As more patients turn to the internet for medical education, the study identified an opportunity for medical institutions to help patients by understanding what information they are getting online and how institutions can improve online resources in the future. “Patients are likely seeking out information about their medical conditions and procedures online primarily due to convenience and familiarity with the internet, particularly YouTube,” said Thomas Lee, MD, resident physician at Rutgers New Jersey Medical School and the study’s lead author. “Most people only have limited time to talk to a clinician about an ICD placement, so it would make sense that they would take to the internet to learn more about it. While we can’t stop our patients from getting information online, nor would we want to curtail their access to information about their conditions, it is important that the medical community work to ensure higher quality information that provides a full picture of a treatment or procedure is available.”
According to the researchers, internet behavior data suggest that 80% of individuals search online for health information, with 56% searching for information on medical treatments or procedures. A recent Health Information National Trends Survey estimated 40% of Americans viewed YouTube videos regarding health and medical information in 2020.
The issue is that on YouTube so much of the informative videos seem like they’re high quality because of a hospital setting or doctor narrating, but in reality, the video fails to convey the complete picture of an ICD placementThomas Lee
In this study, researchers performed a YouTube search using the term “Implantable Cardioverter Defibrillator,” before excluding lecture-styled videos, surgical and/or operating room videos, non-English language videos without subtitles, videos with irrelevant content, videos without audio or subtitles, and duplicates. Of the first 75 videos identified, 25 were excluded. The remaining 50 were categorized by uploader type: academic institution (29), medical device company (13) or independent uploader (8).
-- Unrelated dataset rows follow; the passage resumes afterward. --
(** [ManifestInfo]. *)
Definition platform_row (c : descriptor) (size : Z) (present : bool) : PlatformInfo :=
  let '(os, arch, variant) := match dr_platform c with
    | Some p => (pf_os p, pf_arch p, pf_variant p) | None => ("", "", "") end in
  mkPlatformInfo os arch variant (dr_digest c) size present.
Fixpoint platform_rows (st : Store) (name : string) (cs : list descriptor) (acc : list PlatformInfo * Z * option Kind)
  : res store_error (list PlatformInfo * Z * option Kind) :=
  match cs with
  | [] => Ok acc
  | c :: cs =>
      let '(rows, size, kind) := acc in
      present ← manifest_exists st name (dr_digest c);
      if negb present then platform_rows st name cs (rows ++ [platform_row c (dr_size c) false], size, kind)
      else
        _ ← get_manifest st name (dr_digest c);
        let n := manifestTotal (dr_digest c) in
        platform_rows st name cs (rows ++ [platform_row c n true], add64 size n, first_kind kind (dr_digest c))
  end.
Definition ManifestInfo_of (st : Store) (name tagOrDigest : string) : res store_error ManifestInfo :=
  _ ← repository name;
  _ ← io (OpManifests name);
  let tag := if digest_ok tagOrDigest then "" else tagOrDigest in
  d ← (if digest_ok tagOrDigest then Ok tagOrDigest else tag_get st name tagOrDigest);
  _ ← get_manifest st name d;
  match probeManifest d with
  | None => Err (ErrIO (OpManifestGet name d))
  | Some p =>
      if negb (isIndex (media_type_of d)) then
        let '(os, arch, variant) := configPlatform st name p in
        Ok (mkManifestInfo name tag d (media_type_of d) (probe_kind p) false (manifestTotal d) (pb_annotations p)
             [mkPlatformInfo os arch variant d (manifestTotal d) true])
      else
        '(rows, size, kind) ← platform_rows st name (references d) ([], payload_len d, None);
        Ok (mkManifestInfo name tag d (media_type_of d) (default KindContainerImage kind) true size (pb_annotations p) rows)
  end.

(** * The whole store *)

(** [Counts]. *)
Fixpoint count_tags (st : Store) (names : list string) (n : Z) : res store_error Z :=
  match names with
  | [] => Ok n
  | name :: names =>
      _ ← repository name;
      match all_tags st name with
      | Ok tags => count_tags st names (add64 n (Z.of_nat (length tags)))
      | Err ErrNotFound => count_tags st names n
      | Err e => Err e
      end
  end.
Inductive count_error := CountStore (e : store_error) | CountSize (text : string).
Definition Counts_of `{BlobTree} (st : Store) : res count_error Counts :=
  repos ← wrap_err CountStore (Repositories st);
  tags ← wrap_err CountStore (count_tags st repos 0);
  bytes ← wrap_err CountSize (PhysicalBytes st);
  Ok (mkCounts (Z.of_nat (length repos)) tags bytes).

(** [BrowseQuery], [RepoSummary] and [BrowsePage]. *)
Definition BrowsePageSize : Z := 25.
Record BrowseQuery := mkBrowseQuery { bq_q : string; bq_kinds : list string; bq_prefix : string; bq_page : Z }.
Record RepoSummary := mkRepoSummary { rs_name : string; rs_kind : Kind; rs_tags : Z; rs_size : Z }.
Record BrowsePage := mkBrowsePage { bp_repos : list RepoSummary; bp_total : Z; bp_page : Z; bp_total_pages : Z }.

(** [kindIn], and the filters on the name. *)
Definition kindIn (k : Kind) (kinds : list string) : bool := existsb (λ c, String.eqb c (browse_kind_name k)) kinds.
Definition name_matches (q : BrowseQuery) (name : string) : bool :=
  (String.eqb (bq_q q) "" || contains_str name (bq_q q)) &&
  (String.eqb (bq_prefix q) "" || String.eqb name (bq_prefix q) || has_prefix name (bq_prefix q +:+ "/")).
Definition kind_matches (q : BrowseQuery) (k : Kind) : bool := bool_decide (bq_kinds q = []) || kindIn k (bq_kinds q).
(** [Browse]; [None] when the slice of the page panics. *)
Fixpoint matched_repos (st : Store) (q : BrowseQuery) (names : list string) : res store_error (list RepoSummary) :=
  match names with
  | [] => Ok []
  | name :: names =>
      if negb (name_matches q name) then matched_repos st q names
      else
        match RepoInfo_of st name with
        | Err ErrNotFound => matched_repos st q names
        | Err e => Err e
        | Ok info =>
            if negb (kind_matches q (ri_kind info)) then matched_repos st q names
            else
              rest ← matched_repos st q names;
              Ok (mkRepoSummary name (ri_kind info) (Z.of_nat (length (ri_tags info))) (ri_size info) :: rest)
        end
  end.
Definition browse_paginate (total page size : Z) : Z * Z * Z :=
  let totalPages := quot64 (sub64 (add64 total size) 1) size in
  let totalPages := if (totalPages =? 0)%Z then 1%Z else totalPages in
  let page := if (page <? 1)%Z then 1%Z else page in
  let start := mul64 (sub64 page 1) size in
  if (total <? start)%Z then (total, total, totalPages)
  else (start, Z.min (add64 start size) total, totalPages).
Definition Browse (st : Store) (q : BrowseQuery) : res store_error (option BrowsePage) :=
  names ← Repositories st;
  matched ← matched_repos st q names;
  let total := Z.of_nat (length matched) in
  let '(start, stop, totalPages) := browse_paginate total (bq_page q) BrowsePageSize in
  Ok (repos ← slice matched start stop; Some (mkBrowsePage repos total (bq_page q) totalPages)).
End browse.
(* ===== verification/PromoteSafety.v ===== *)
(** Correctness of the promotion: the destination never exposes an image without its
    blobs; a recipe is published once all its ingredients are there; a published tag is
    never re-pointed; and what the pushes do not check. *)

From S2P Require Import Prelude GoStrings Relocate Policy Taxonomy Tasks MediaVerify SigKeys SigVerify Trust SigSafety.
From S2P Require Import StoreMeta StoreGC StoreSafety Prune Preflight Transfer TransferSafety Remotes Promote.

Section promote_safety.
Context `{GoRuntime, StoreIO, Documents, RecipeSDK, Upstream, Volume, KeyLib, SigCodec, Zone}.

(** * The destination *)

(** Every image the destination lists has its blobs, every tag its manifest. *)
Record dest_closed (s : DestState) : Prop := {
  dc_blobs repo d b : (repo, d) ∈ ds_manifests s → b ∈ named_blobs d → (repo, b) ∈ ds_blobs s;
  dc_tags repo tag d : ds_tags s !! (repo, tag) = Some d → (repo, d) ∈ ds_manifests s }.
Record dest_grows (s s' : DestState) : Prop := {
  dg_closed : dest_closed s';
  dg_manifests : ds_manifests s ⊆ ds_manifests s';
  dg_blobs : ds_blobs s ⊆ ds_blobs s' }.
Definition crosses (w w' : World) : Prop := dest_closed (w_dest w) → dest_grows (w_dest w) (w_dest w').
#[export] Instance crosses_preorder : PreOrder crosses.
Proof.
  split; [by intros w Hc; split|]. intros w1 w2 w3 C1 C2 Hc. destruct (C1 Hc) as [? M1 B1].
  destruct C2 as [? M2 B2]; [done|]. split; [done|set_solver..].
Qed.
#[local] Abbreviation Crosses := (Keeps crosses).

(** Whatever leaves the destination alone, and only consumes events. *)
Definition at_home (w w' : World) : Prop := w_dest w' = w_dest w ∧ w_script w' `suffix_of` w_script w.
#[export] Instance at_home_preorder : PreOrder at_home.
Proof. split; [done|]. intros w1 w2 w3 [? ?] [? ?]. split; [congruence|by etrans]. Qed.
#[export] Instance home_call : Keeps at_home call.
Proof.
  intros w. unfold call. destruct (w_script w) as [|ev evs] eqn:E; [done|].
  split; [done|]. cbn. rewrite E. by apply suffix_cons_r.
Qed.
#[export] Instance home_on_store f : Keeps at_home (on_store f).
Proof. done. Qed.
#[export] Instance home_on_task f : Keeps at_home (on_task f).
Proof. done. Qed.
#[export] Instance home_add_moved n : Keeps at_home (add_moved n).
Proof. done. Qed.
#[export] Instance home_crosses {A} (m : eng A) : Keeps at_home m → Crosses m | 20.
Proof. intros Hm w Hc. destruct (Hm w : at_home _ _) as [-> _]. by split. Qed.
Video quality was assessed using modified DISCERN criteria (range: 0-25), which was developed to help patients judge information regarding treatment options and is used in patient-education literature to assess overall quality, bias and reliability of content. Using prior studies, the qualitative score cut-offs were: very poor (<9), poor (9-13), average (14-17), good (18-21) and excellent (22-25). Video quality was also assessed by an electrophysiologist-reviewed Novel Content Score (range: 0-10), which was designed to represent the information an electrophysiologist would present to a patient considering an ICD procedure. Similar qualitative score cut-offs were included: very poor (0-2.5), poor (2.6-40), average (4.1-6.0), good (6.1-8.0) and excellent (8.1-10). The researchers assessed video popularity through secondary outcomes, including views, likes, duration, days since upload and comments.
Overall, the videos assessed were found to be of poor quality and highly variable across both scoring systems. The average modified DISCERN score was 12.58 and the average Novel Content Score was 3.68. The researchers found videos uploaded by medical device companies had significantly lower modified DISCERN scores compared to academic institutions and independent uploaders. Earlier search result position had a significant positive correlation with the Novel Content Score, but not with the modified DISCERN score. There was also a significant positive correlation between video duration and both scoring criteria. None of the metrics of video popularity were found to correlate with video quality.
According to the researchers, the study demonstrates an opportunity for medical institutions to help patients by implementing new strategies to improve video content, quality and visibility as more patients seek online resources for patient education. For example, researchers found a majority of the videos failed to mention inappropriate shock as a possible outcome for ICDs. “It’s so important that patients have access to high quality information because of how challenging it can be to interact with medical professionals. Oftentimes a patient will have to wait weeks or even months before they can confidently have their questions answered,” Lee said. “The issue is that on YouTube so much of the informative videos seem like they’re high quality because of a hospital setting or doctor narrating, but in reality, the video fails to convey the complete picture of an ICD placement.”